--- Data section Enclosed Below ---

(* ===== verification/Console.v ===== *)
(** * The UART and the console

    Models [src/xv6-os/kernel/uart.c], [console.c] and the locking of
    [printf] and [panic] in [printf.c]. The device is seen through its registers: the answers
    of successive reads of the line status and of the receive register are
    lists, and the bytes written to registers are recorded. *)
From S2P Require Import Prelude CString Spinlock Layout Blocks Printf Kalloc Vm Proc ProcSpec.

Definition RHR : Z := 0.
Definition THR : Z := 0.
Definition IER : Z := 1.
Definition IER_RX_ENABLE : Z := Z.shiftl 1 0.
Definition IER_TX_ENABLE : Z := Z.shiftl 1 1.
Definition FCR : Z := 2.
Definition FCR_FIFO_ENABLE : Z := Z.shiftl 1 0.
Definition FCR_FIFO_CLEAR : Z := Z.shiftl 3 1.
Definition LCR : Z := 3.
Definition LCR_EIGHT_BITS : Z := Z.shiftl 3 0.
Definition LCR_BAUD_LATCH : Z := Z.shiftl 1 7.
Definition LSR_TX_IDLE : Z := Z.shiftl 1 5.

Definition UART_TX_BUF_SIZE : Z := 32.
Definition BACKSPACE : Z := 0x100.
Definition INPUT_BUF_SIZE : Z := 128.
Definition Ctrl (x : string) : Z := ch x - ch "@".

Record conss := mkconss {
  u_lsr : list Z;
  u_rhr : list Z;
  u_out : list (Z * Z);
  tx_buf : list Z;
  tx_w : Z;
  tx_r : Z;
  panicked : Z;
  cons_buf : list Z;
  cons_r : Z;
  cons_w : Z;
  cons_e : Z;
  pr_locking : Z;
}.

Record cst := mkcst { c_pst : pst; c_dev : conss }.

#[export] Instance sub_pst_cst : Sub pst cst := {|
  sub_get := c_pst;
  sub_put x s := mkcst x (c_dev s);
|}.
#[export] Instance sub_hart_cst : Sub hart cst := {|
  sub_get s := sub_get (c_pst s);
  sub_put x s := mkcst (sub_put x (c_pst s)) (c_dev s);
|}.

Definition getc {A} (f : conss -> A) : M cst A := gets (fun s => f (c_dev s)).
Definition updc (f : conss -> conss) : M cst unit := modify (fun s => mkcst (c_pst s) (f (c_dev s))).

Section Setters.
Implicit Types c : conss.
Definition set_lsr x c := mkconss x (u_rhr c) (u_out c) (tx_buf c) (tx_w c) (tx_r c) (panicked c) (cons_buf c) (cons_r c) (cons_w c) (cons_e c) (pr_locking c).
Definition set_rhr x c := mkconss (u_lsr c) x (u_out c) (tx_buf c) (tx_w c) (tx_r c) (panicked c) (cons_buf c) (cons_r c) (cons_w c) (cons_e c) (pr_locking c).
Definition set_out x c := mkconss (u_lsr c) (u_rhr c) x (tx_buf c) (tx_w c) (tx_r c) (panicked c) (cons_buf c) (cons_r c) (cons_w c) (cons_e c) (pr_locking c).
Definition set_tx b w c := mkconss (u_lsr c) (u_rhr c) (u_out c) b w (tx_r c) (panicked c) (cons_buf c) (cons_r c) (cons_w c) (cons_e c) (pr_locking c).
Definition set_txr x c := mkconss (u_lsr c) (u_rhr c) (u_out c) (tx_buf c) (tx_w c) x (panicked c) (cons_buf c) (cons_r c) (cons_w c) (cons_e c) (pr_locking c).
Definition set_consr x c := mkconss (u_lsr c) (u_rhr c) (u_out c) (tx_buf c) (tx_w c) (tx_r c) (panicked c) (cons_buf c) x (cons_w c) (cons_e c) (pr_locking c).
Definition set_consw x c := mkconss (u_lsr c) (u_rhr c) (u_out c) (tx_buf c) (tx_w c) (tx_r c) (panicked c) (cons_buf c) (cons_r c) x (cons_e c) (pr_locking c).
Definition set_conse x c := mkconss (u_lsr c) (u_rhr c) (u_out c) (tx_buf c) (tx_w c) (tx_r c) (panicked c) (cons_buf c) (cons_r c) (cons_w c) x (pr_locking c).
Definition set_consbuf x c := mkconss (u_lsr c) (u_rhr c) (u_out c) (tx_buf c) (tx_w c) (tx_r c) (panicked c) x (cons_r c) (cons_w c) (cons_e c) (pr_locking c).
Definition set_locking x c := mkconss (u_lsr c) (u_rhr c) (u_out c) (tx_buf c) (tx_w c) (tx_r c) (panicked c) (cons_buf c) (cons_r c) (cons_w c) (cons_e c) x.
End Setters.

(** ** Registers *)

Definition WriteReg (reg v : Z) : M cst unit := updc (fun c => set_out (u_out c ++ [(reg, u8 v)]) c).

(** A read past the answers given does not end. *)
Definition ReadLSR : M cst Z :=
  let! l := getc u_lsr in
  match l with
  | [] => out_of_fuel
  | x :: l => updc (set_lsr l) ;;; mret' x
  end.

Definition ReadRHR : M cst Z :=
  let! l := getc u_rhr in
  match l with
  | [] => out_of_fuel
  | x :: l => updc (set_rhr l) ;;; mret' (u8 x)
  end.

Definition uart_tx_lock : lockid := ("uart"%string, 0).
Definition cons_lock : lockid := ("cons"%string, 0).
Definition pr_lock : lockid := ("pr"%string, 0).
Definition uart_chan : chan := Some ("uart_tx_r"%string, 0).
Definition cons_chan : chan := Some ("cons.r"%string, 0).

(** ** uart.c *)

Definition uartinit : M cst unit :=
  WriteReg IER 0x00 ;;;
  WriteReg LCR LCR_BAUD_LATCH ;;;
  WriteReg 0 0x03 ;;;
  WriteReg 1 0x00 ;;;
  WriteReg LCR LCR_EIGHT_BITS ;;;
  WriteReg FCR (Z.lor FCR_FIFO_ENABLE FCR_FIFO_CLEAR) ;;;
  WriteReg IER (Z.lor IER_TX_ENABLE IER_RX_ENABLE) ;;;
  lift (initlock uart_tx_lock "uart").

(** [uartstart] sends one byte per round; the buffer has [UART_TX_BUF_SIZE]. *)
Fixpoint uartstart_loop (k : nat) : M cst unit :=
  let! c := getc id in
  if tx_w c =? tx_r c then mret' tt
  else
    match k with
    | O => out_of_fuel
    | S k =>
        let! lsr := ReadLSR in
        if Z.land lsr LSR_TX_IDLE =? 0 then mret' tt
        else
          let x := nth (Z.to_nat (tx_r c mod UART_TX_BUF_SIZE)) (tx_buf c) 0 in
          updc (set_txr (u64 (tx_r c + 1))) ;;;
          lift (wakeup uart_chan) ;;;
          WriteReg THR x ;;;
          uartstart_loop k
    end.

Definition uartstart : M cst unit := uartstart_loop (Z.to_nat UART_TX_BUF_SIZE).

(** [fuel] bounds the number of wakeups. *)
Fixpoint uartputc_wait (fuel : nat) : M cst unit :=
  let! c := getc id in
  if tx_w c =? u64 (tx_r c + UART_TX_BUF_SIZE) then
    match fuel with
    | O => out_of_fuel
    | S fuel => lift (sleep uart_chan uart_tx_lock) ;;; uartputc_wait fuel
    end
  else mret' tt.

Definition uartputc (fuel : nat) (x : Z) : M cst unit :=
  lift (acquire uart_tx_lock) ;;;
  let! p := getc panicked in
  if negb (p =? 0) then spin
  else
    uartputc_wait fuel ;;;
    let! c := getc id in
    updc (set_tx (<[Z.to_nat (tx_w c mod UART_TX_BUF_SIZE) := u8 x]> (tx_buf c)) (u64 (tx_w c + 1))) ;;;
    uartstart ;;;
    lift (release uart_tx_lock).

(** The wait for the transmitter, over the answers of the register. *)
Fixpoint wait_idle (k : nat) : M cst unit :=
  match k with
  | O => out_of_fuel
  | S k =>
      let! lsr := ReadLSR in
      if Z.land lsr LSR_TX_IDLE =? 0 then wait_idle k else mret' tt
  end.

Definition uartputc_sync (x : Z) : M cst unit :=
  lift push_off ;;;
  let! p := getc panicked in
  if negb (p =? 0) then spin
  else
    let! l := getc u_lsr in
    wait_idle (S (length l)) ;;;
    WriteReg THR x ;;;
    lift pop_off.

Definition uartgetc : M cst Z :=
  let! lsr := ReadLSR in
  if negb (Z.land lsr 0x01 =? 0) then ReadRHR else mret' (-1).

(** ** console.c *)

Definition consputc (c : Z) : M cst unit :=
  if c =? BACKSPACE then
    uartputc_sync 8 ;;; uartputc_sync (ch " ") ;;; uartputc_sync 8
  else uartputc_sync c.

Fixpoint consputs (l : list Z) : M cst unit :=
  match l with
  | [] => mret' tt
  | c :: l => consputc c ;;; consputs l
  end.

(** [printf]: the characters of [format], under the lock unless the kernel has
    panicked. A call that is undefined in C is not made by the kernel. *)
Definition printf (fmt : list Z) (args : list parg) : M cst unit :=
  let! locking := getc pr_locking in
  (if negb (locking =? 0) then lift (acquire pr_lock) else mret' tt) ;;;
  (match format fmt args with
   | Some l => consputs l
   | None => panic "undefined"
   end) ;;;
  (if negb (locking =? 0) then lift (release pr_lock) else mret' tt).

Definition printfinit : M cst unit :=
  lift (initlock pr_lock "pr") ;;;
  updc (set_locking 1).

(** [procdump] of proc.c, which runs without locks. *)
Definition state_name (x : procstate) : list Z :=
  match x with
  | UNUSED => str "unused"
  | USED => str "used"
  | SLEEPING => str "sleep "
  | RUNNABLE => str "runble"
  | RUNNING => str "run   "
  | ZOMBIE => str "zombie"
  end.

Definition newline : Z := 10.

Fixpoint procdump_loop (k : nat) (i : nat) : M cst unit :=
  match k with
  | O => mret' tt
  | S k =>
      let! p := lift (getp i id) in
      (if decide (p_state p = UNUSED) then mret' tt
       else
         printf (str "%d %s %s")
           [PNum (p_pid p); PStr (Some (state_name (p_state p))); PStr (Some (p_name p))] ;;;
         printf [newline] []) ;;;
      procdump_loop k (S i)
  end.

Definition procdump : M cst unit :=
  printf [newline] [] ;;;
  procdump_loop NPROC 0.

Definition buf_at (c : conss) (i : Z) : Z := nth (Z.to_nat (i mod INPUT_BUF_SIZE)) (cons_buf c) 0.

(** The loop for kill-line: it removes at most the bytes of the line. *)
Fixpoint kill_line (k : nat) : M cst unit :=
  let! c := getc id in
  if negb (cons_e c =? cons_w c) && negb (buf_at c (u32 (cons_e c - 1)) =? newline) then
    match k with
    | O => out_of_fuel
    | S k =>
        updc (set_conse (u32 (cons_e c - 1))) ;;;
        consputc BACKSPACE ;;;
        kill_line k
    end
  else mret' tt.

Definition consoleintr (c : Z) : M cst unit :=
  lift (acquire cons_lock) ;;;
  (if c =? Ctrl "P" then procdump
   else if c =? Ctrl "U" then kill_line (Z.to_nat INPUT_BUF_SIZE)
   else if (c =? Ctrl "H") || (c =? 127) then
     let! x := getc id in
     if negb (cons_e x =? cons_w x) then
       updc (set_conse (u32 (cons_e x - 1))) ;;;
       consputc BACKSPACE
     else mret' tt
   else
     let! x := getc id in
     if negb (c =? 0) && (u32 (cons_e x - cons_r x) <? INPUT_BUF_SIZE) then
       let c := if c =? 13 then newline else c in
       consputc c ;;;
       updc (set_consbuf (<[Z.to_nat (cons_e x mod INPUT_BUF_SIZE) := u8 c]> (cons_buf x))) ;;;
       updc (set_conse (u32 (cons_e x + 1))) ;;;
       let! x := getc id in
       if (c =? newline) || (c =? Ctrl "D") || (u32 (cons_e x - cons_r x) =? INPUT_BUF_SIZE) then
         updc (set_consw (cons_e x)) ;;;
         lift (wakeup cons_chan)
       else mret' tt
     else mret' tt) ;;;
  lift (release cons_lock).

(** The loop of [uartintr]: each round reads the line status. *)
Fixpoint uartintr_loop (k : nat) : M cst unit :=
  match k with
  | O => out_of_fuel
  | S k =>
      let! c := uartgetc in
      if c =? -1 then mret' tt
      else consoleintr c ;;; uartintr_loop k
  end.

Definition uartintr : M cst unit :=
  let! l := getc u_lsr in
  uartintr_loop (S (length l)) ;;;
  lift (acquire uart_tx_lock) ;;;
  uartstart ;;;
  lift (release uart_tx_lock).

Section Console.
Context (fuel : nat).

Fixpoint consolewrite_loop (k : nat) (user_src : bool) (src i : Z) : M cst Z :=
  match k with
  | O => mret' i
  | S k =>
      let! r := lift (either_copyin user_src (u64 (src + i)) 1) in
      if r.1 =? -1 then mret' i
      else
        uartputc fuel (hd 0 r.2) ;;;
        consolewrite_loop k user_src src (i + 1)
  end.

Definition consolewrite (user_src : bool) (src n : Z) : M cst Z :=
  consolewrite_loop (Z.to_nat n) user_src src 0.

(** The inner wait of [consoleread]: [false] when the process was killed. *)
Fixpoint consoleread_wait (f : nat) : M cst bool :=
  let! c := getc id in
  if cons_r c =? cons_w c then
    let! p := lift cur in
    let! k := lift (killed p) in
    if negb (k =? 0) then mret' false
    else
      match f with
      | O => out_of_fuel
      | S f => lift (sleep cons_chan cons_lock) ;;; consoleread_wait f
      end
  else mret' true.

(** The loop of [consoleread] with [k] bytes still wanted: [None] when the
    process was killed, otherwise the number of bytes still wanted at the end. *)
Fixpoint consoleread_loop (k : nat) (user_dst : bool) (dst target : Z) : M cst (option Z) :=
  match k with
  | O => mret' (Some 0)
  | S k' =>
      let n := Z.of_nat k in
      let! ok := consoleread_wait fuel in
      if negb ok then mret' None
      else
        let! x := getc id in
        let c := buf_at x (cons_r x) in
        updc (set_consr (u32 (cons_r x + 1))) ;;;
        if c =? Ctrl "D" then
          (if n <? target then updc (set_consr (cons_r x)) else mret' tt) ;;;
          mret' (Some n)
        else
          let! r := lift (either_copyout user_dst dst [c]) in
          if r =? -1 then mret' (Some n)
          else if c =? newline then mret' (Some (n - 1))
          else consoleread_loop k' user_dst (u64 (dst + 1)) target
  end.

Definition consoleread (user_dst : bool) (dst n : Z) : M cst Z :=
  lift (acquire cons_lock) ;;;
  let! r := consoleread_loop (Z.to_nat n) user_dst dst (u32 n) in
  lift (release cons_lock) ;;;
  match r with
  | None => mret' (-1)
  | Some rest => mret' (if n <=? 0 then 0 else n - rest)
  end.
End Console.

--- End of Enclosed Data section ---

**What you have to do:**
Go through the listing above and write out exactly the lines starting with the one holding "sub_put x s := mkcst x (c_dev s);" and running through the one holding "f (c_dev s)).", ends included, and no others.

**Worked solution:**
  sub_put x s := mkcst x (c_dev s);
|}.
#[export] Instance sub_hart_cst : Sub hart cst := {|
  sub_get s := sub_get (c_pst s);
  sub_put x s := mkcst (sub_put x (c_pst s)) (c_dev s);
|}.

Definition getc {A} (f : conss -> A) : M cst A := gets (fun s => f (c_dev s)).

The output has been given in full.